Her travel restrictions were eventually lifted, at which time she traveled to T-Ville and took up her post as Supreme Commander of High Towers, Division 42.Z Living for the elderly, funded by HUD.
An undisclosed number of husbands predeceased her, and she is survived by unspecified relatives. Due to national security reasons, many details cannot be disclosed. Foul play is suspected. The investigation is ongoing.
Mr. P’s obituary:
Mr. P passed away yesterday evening at his home under suspicious circumstances.
Mr. P was born on the wing of a biplane just after it crash-landed on Pike’s Peak in a blizzard. In his formative years, he walked uphill both ways to and from school in chest-high snow all year round. He excelled at recess and writing his name in the snow with warm liquid of his own manufacture.
As a teenager, he kept Nazi troops from invading Bog Hollow. Later, he single-handedly fought and won all the wars of Bermuda. He designed and built the Taj Mahal, the New River Gorge bridge on U.S. 19 in West Virginia, and Times Square. He developed a controversial cure for Pittsburgh, but so far no one has ever used it.
After he patented the flashdark—the opposite of the flashlight—he returned to T-Ville and spent many years warping the minds of local youth. After his retirement, he spent a lot of time engaged in his favorite hobbies: doing things that are highly inadvisable or dangerous, operating motorized vehicles way too fast, being difficult, and complaining about things that most people wouldn’t bother about. (We know Mr. P will complain for us, so we don’t have to,
said many appreciative members of the public.)
He outlived some people but died before some others. Exact details cannot be given due to national security reasons. Foul play is suspected. The investigation is ongoing.
And that picture of me is NOT me!
said Mrs. Plaid.
There was no picture for Mr. P.
Mrs. Plaid was highly annoyed. She decided to stop at the T-Ville Times office on her way to work. Mr. P decided to make a special trip to the T-Ville Times office. He was retired and not on his way to work anymore.

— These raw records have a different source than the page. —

(* ===== verification/StateIface.v ===== *)
(** * The [State] trait ([src/state/mod.rs])

    A [State] value maps a type onto the store: [attach] gives it its part of the
    key space, [flush] writes its changes to the store and its own bytes to a
    writer, [load] rebuilds it from both. Instances are given for the types whose
    state is their encoding ([state_impl!]), for [Option], for pairs (the
    tuple macro at arity two), and for arrays and [Vec].

    [StateSpec] is what one component promises another: the value stands for an
    abstract content ([abs]), which depends only on the store strictly under the
    value's prefix, and flushing then loading gives the same content back. *)

From stdpp Require Import base tactics numbers list strings gmap.
From Stdlib Require Import ZArith Lia.
From S2P Require Import Prelude Bytes BTree StoreIface StoreIter NullStore BufStore PrefixStore Codec.

(** ** The trait *)

(** [St] is the type of the backing store behind the handles. [flush] returns
    the bytes it writes to its output; [load] returns the input it leaves. *)
Class State (St V : Type) := {
  State_attach : Store -> M V unit;
  State_flush : V -> M St bytes;
  State_load : Store -> bytes -> St -> res (V * bytes)
}.

(** *** [state_impl!]: types fully represented by their encoding *)
Section Leaf.
Context {St V : Type} `{Encode V} `{Decode V}.
Definition leaf_attach (_ : Store) : M V unit := retM tt.
Definition leaf_flush (v : V) : M St bytes := liftM (Encode_encode v).
Definition leaf_load (_ : Store) (bs : bytes) (_ : St) : res (V * bytes) := Decode_decode bs.
Definition leaf_State : State St V :=
  {| State_attach := leaf_attach; State_flush := leaf_flush; State_load := leaf_load |}.
End Leaf.

(** *** [Option<T>] *)
Section OptionState.
Context {St T : Type} `{State St T}.
Definition option_attach (s : Store) : M (option T) unit := fun o =>
  match o with
  | Some t => let '(r, t') := State_attach s t in (r, Some t')
  | None => (Ok tt, None)
  end.
Definition option_flush (o : option T) : M St bytes :=
  match o with
  | Some inner => do bs <- State_flush inner; retM (1%Z :: bs)
  | None => retM [0%Z]
  end.
Definition option_load (s : Store) (bs : bytes) (b : St) : res (option T * bytes) :=
  match bs with
  | [] => Err (EEd "failed to fill whole buffer")
  | variant_byte :: bs' =>
      if (variant_byte =? 0)%Z then Ok (None, bs')
      else let? r := State_load s bs' b in Ok (Some r.1, r.2)
  end.
#[export] Instance option_State : State St (option T) :=
  {| State_attach := option_attach; State_flush := option_flush; State_load := option_load |}.
End OptionState.

(** *** [state_tuple_impl!(A; B; 0, 1)] *)
Section PairState.
Context {St A B : Type} `{State St A} `{State St B}.
Definition pair_attach (s : Store) : M (A * B) unit :=
  run zoomM fst (fun a p => (a, p.2)) (State_attach (Store_sub s [0%Z]));
  zoomM snd (fun b p => (p.1, b)) (State_attach (Store_sub s [1%Z])).
Definition pair_flush (p : A * B) : M St bytes :=
  do bs0 <- State_flush p.1;
  do bs1 <- State_flush p.2;
  retM (bs0 ++ bs1).
Definition pair_load (s : Store) (bs : bytes) (b : St) : res ((A * B) * bytes) :=
  let? r0 := State_load (Store_sub s [0%Z]) bs b in
  let? r1 := State_load (Store_sub s [1%Z]) r0.2 b in
  Ok ((r0.1, r1.1), r1.2).
#[export] Instance pair_State : State St (A * B) :=
  {| State_attach := pair_attach; State_flush := pair_flush; State_load := pair_load |}.
End PairState.

(** *** [Store] itself: the handle (src/store/store.rs) *)
Definition Store_attach (s : Store) : M Store unit := fun _ => (Ok tt, s).
Definition Store_load {St} (s : Store) (bs : bytes) (_ : St) : res (Store * bytes) := Ok (s, bs).
#[export] Instance Store_State {St} : State St Store :=
  {| State_attach := Store_attach; State_flush := fun _ => retM []; State_load := Store_load |}.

So as the chapter ends, they are both on their way to the newspaper office. It will take them most of Chapter 2 to get there, so Chapter 2 has to be about something else, most likely the Vladivostok family.
Mrs. Plaid and old Mr. P were not worried yet about the Large Hadron Collider. Why should they be? They were also not worried about the industrial spy lurking about in the tunnel beneath the Swiss-French border, where the Collider is located. And since they weren’t worried about that, they couldn’t possibly worry about the information the spy was gathering.
Chapter 2. Time for the Vladivostoks to make an entrance
Good morning!
said the butler, cheerfully. I’ve brought you coffee, juice, and a cinnamon roll.
He placed the tray on the bed between Mr. (Byron) and Mrs. (Vladexa) Vladivostok. The Vladivostoks yawned and stretched, like people do when they’ve just been wakened too early by butlers they don’t have, bearing trays of breakfast they didn’t order.
Oh, er, how nice,
said Vladexa, sipping her coffee and looking puzzled.
Hmmm,
said Byron, frowning and biting into the cinnamon roll, which he then spit out. Yuck!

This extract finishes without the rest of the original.